--- Available records ---

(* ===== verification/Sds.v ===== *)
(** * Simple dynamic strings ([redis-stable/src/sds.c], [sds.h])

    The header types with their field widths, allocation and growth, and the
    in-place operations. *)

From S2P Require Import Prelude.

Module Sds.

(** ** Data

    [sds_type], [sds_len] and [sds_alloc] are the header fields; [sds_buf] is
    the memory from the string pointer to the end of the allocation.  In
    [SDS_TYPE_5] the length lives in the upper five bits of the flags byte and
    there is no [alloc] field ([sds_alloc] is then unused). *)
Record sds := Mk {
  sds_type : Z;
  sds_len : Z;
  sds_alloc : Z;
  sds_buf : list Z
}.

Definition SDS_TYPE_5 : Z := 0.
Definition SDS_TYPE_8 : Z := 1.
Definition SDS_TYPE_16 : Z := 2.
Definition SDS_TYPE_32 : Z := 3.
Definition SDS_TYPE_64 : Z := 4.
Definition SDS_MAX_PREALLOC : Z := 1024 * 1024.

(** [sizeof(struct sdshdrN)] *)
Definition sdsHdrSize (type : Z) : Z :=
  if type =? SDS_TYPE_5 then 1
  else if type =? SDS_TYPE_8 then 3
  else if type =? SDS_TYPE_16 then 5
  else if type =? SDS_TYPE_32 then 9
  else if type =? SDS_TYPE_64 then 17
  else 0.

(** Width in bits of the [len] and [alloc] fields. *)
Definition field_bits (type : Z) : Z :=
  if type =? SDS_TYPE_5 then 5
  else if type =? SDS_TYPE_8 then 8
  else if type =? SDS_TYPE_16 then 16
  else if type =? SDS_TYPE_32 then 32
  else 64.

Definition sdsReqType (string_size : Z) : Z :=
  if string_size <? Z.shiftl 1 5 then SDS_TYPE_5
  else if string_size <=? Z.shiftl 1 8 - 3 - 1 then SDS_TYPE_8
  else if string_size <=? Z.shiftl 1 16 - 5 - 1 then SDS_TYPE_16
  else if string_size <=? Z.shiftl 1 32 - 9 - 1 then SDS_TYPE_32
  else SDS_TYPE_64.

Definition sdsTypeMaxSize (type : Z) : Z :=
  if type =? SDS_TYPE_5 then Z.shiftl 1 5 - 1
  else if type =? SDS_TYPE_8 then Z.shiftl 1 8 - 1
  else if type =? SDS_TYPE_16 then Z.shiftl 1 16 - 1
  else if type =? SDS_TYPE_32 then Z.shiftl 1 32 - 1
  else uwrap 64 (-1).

---
--- Available records ---

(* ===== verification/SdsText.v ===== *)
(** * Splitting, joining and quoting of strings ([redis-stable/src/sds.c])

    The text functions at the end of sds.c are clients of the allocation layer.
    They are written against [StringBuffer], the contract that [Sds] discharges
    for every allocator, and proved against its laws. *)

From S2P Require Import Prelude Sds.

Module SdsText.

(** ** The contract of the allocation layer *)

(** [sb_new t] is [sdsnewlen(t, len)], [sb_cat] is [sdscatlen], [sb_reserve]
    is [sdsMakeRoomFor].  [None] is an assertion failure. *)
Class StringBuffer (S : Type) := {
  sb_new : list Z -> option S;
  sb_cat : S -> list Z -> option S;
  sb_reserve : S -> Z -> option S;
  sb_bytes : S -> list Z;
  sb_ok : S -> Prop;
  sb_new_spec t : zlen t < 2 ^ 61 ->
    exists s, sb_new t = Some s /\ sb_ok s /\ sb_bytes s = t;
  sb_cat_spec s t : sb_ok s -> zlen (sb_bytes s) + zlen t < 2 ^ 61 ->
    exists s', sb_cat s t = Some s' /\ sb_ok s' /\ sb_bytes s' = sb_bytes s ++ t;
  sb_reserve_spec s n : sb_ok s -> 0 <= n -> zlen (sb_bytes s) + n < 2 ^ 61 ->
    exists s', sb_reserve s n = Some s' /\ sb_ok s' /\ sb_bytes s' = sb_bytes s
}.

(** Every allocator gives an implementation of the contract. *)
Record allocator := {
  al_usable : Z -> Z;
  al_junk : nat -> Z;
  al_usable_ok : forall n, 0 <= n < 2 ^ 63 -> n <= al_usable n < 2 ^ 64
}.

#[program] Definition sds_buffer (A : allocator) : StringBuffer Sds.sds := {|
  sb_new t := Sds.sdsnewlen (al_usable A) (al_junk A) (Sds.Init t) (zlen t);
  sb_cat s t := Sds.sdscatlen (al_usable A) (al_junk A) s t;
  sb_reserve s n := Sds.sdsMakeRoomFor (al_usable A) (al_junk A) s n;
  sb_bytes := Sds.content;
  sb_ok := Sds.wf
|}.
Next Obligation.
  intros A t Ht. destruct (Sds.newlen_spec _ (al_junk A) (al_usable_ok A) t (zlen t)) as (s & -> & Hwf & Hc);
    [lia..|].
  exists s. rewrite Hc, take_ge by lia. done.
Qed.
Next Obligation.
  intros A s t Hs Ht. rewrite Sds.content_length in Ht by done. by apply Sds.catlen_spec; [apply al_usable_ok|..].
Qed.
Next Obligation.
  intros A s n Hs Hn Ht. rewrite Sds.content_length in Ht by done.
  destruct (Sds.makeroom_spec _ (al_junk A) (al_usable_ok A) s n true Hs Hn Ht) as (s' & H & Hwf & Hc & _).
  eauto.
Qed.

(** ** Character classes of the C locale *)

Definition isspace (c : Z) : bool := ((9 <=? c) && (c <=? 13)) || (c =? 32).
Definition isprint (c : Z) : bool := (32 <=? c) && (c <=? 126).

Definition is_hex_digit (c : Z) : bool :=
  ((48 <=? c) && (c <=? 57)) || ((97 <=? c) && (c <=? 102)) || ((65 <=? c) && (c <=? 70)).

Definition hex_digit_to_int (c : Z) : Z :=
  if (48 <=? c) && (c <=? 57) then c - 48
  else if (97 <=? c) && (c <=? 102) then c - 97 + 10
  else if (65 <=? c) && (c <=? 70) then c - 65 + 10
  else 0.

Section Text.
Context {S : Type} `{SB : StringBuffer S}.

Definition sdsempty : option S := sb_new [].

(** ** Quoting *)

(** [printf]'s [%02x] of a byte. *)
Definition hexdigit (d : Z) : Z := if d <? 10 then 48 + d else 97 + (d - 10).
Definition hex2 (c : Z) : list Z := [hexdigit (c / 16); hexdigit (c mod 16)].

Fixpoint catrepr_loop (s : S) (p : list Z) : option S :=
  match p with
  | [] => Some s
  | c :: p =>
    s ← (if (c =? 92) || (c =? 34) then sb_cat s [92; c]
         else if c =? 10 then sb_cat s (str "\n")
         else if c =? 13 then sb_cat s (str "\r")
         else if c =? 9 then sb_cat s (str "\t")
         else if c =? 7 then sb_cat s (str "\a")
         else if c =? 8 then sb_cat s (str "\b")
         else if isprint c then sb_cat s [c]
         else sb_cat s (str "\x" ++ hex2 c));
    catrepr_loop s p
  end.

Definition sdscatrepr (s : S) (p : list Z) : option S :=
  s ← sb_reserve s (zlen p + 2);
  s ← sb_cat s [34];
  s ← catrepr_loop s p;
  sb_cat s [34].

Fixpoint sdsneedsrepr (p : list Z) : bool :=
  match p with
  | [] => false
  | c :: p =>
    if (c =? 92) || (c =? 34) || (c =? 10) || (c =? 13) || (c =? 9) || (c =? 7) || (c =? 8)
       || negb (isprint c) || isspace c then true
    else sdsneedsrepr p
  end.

---
--- Available records ---

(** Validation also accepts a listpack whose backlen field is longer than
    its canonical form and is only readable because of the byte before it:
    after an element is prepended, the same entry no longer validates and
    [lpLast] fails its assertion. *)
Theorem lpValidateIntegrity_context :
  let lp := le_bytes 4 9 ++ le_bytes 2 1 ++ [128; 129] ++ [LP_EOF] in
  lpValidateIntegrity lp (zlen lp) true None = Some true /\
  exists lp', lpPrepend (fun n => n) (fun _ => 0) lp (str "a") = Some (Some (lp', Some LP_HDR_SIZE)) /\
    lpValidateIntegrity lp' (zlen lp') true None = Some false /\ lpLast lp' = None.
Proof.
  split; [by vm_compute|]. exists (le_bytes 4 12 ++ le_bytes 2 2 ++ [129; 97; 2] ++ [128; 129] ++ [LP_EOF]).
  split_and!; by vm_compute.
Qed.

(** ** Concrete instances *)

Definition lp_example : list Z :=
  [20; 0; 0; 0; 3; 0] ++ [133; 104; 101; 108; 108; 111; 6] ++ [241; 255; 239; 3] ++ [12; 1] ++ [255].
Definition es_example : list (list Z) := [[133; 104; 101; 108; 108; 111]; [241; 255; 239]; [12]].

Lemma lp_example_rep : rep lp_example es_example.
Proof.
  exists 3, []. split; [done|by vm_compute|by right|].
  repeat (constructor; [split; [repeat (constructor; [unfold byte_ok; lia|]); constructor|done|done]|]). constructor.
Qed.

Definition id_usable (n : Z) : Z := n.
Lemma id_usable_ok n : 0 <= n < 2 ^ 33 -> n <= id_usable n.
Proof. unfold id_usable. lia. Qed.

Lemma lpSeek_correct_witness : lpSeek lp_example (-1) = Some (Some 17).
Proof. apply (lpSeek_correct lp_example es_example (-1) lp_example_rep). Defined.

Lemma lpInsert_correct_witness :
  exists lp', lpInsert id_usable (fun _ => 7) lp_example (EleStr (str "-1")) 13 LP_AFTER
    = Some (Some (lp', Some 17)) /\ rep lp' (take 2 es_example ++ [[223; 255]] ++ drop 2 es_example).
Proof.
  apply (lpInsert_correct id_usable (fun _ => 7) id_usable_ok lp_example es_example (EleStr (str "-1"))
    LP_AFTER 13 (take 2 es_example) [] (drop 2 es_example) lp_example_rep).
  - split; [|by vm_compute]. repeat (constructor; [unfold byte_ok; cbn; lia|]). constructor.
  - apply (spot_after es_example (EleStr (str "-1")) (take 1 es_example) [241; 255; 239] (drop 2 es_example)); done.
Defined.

---

■ Work required ■
Wherever the word "Fixpoint" turns up in the records above, copy the line that holds it.

■ Solution to the problem ■
Fixpoint catrepr_loop (s : S) (p : list Z) : option S :=
Fixpoint sdsneedsrepr (p : list Z) : bool :=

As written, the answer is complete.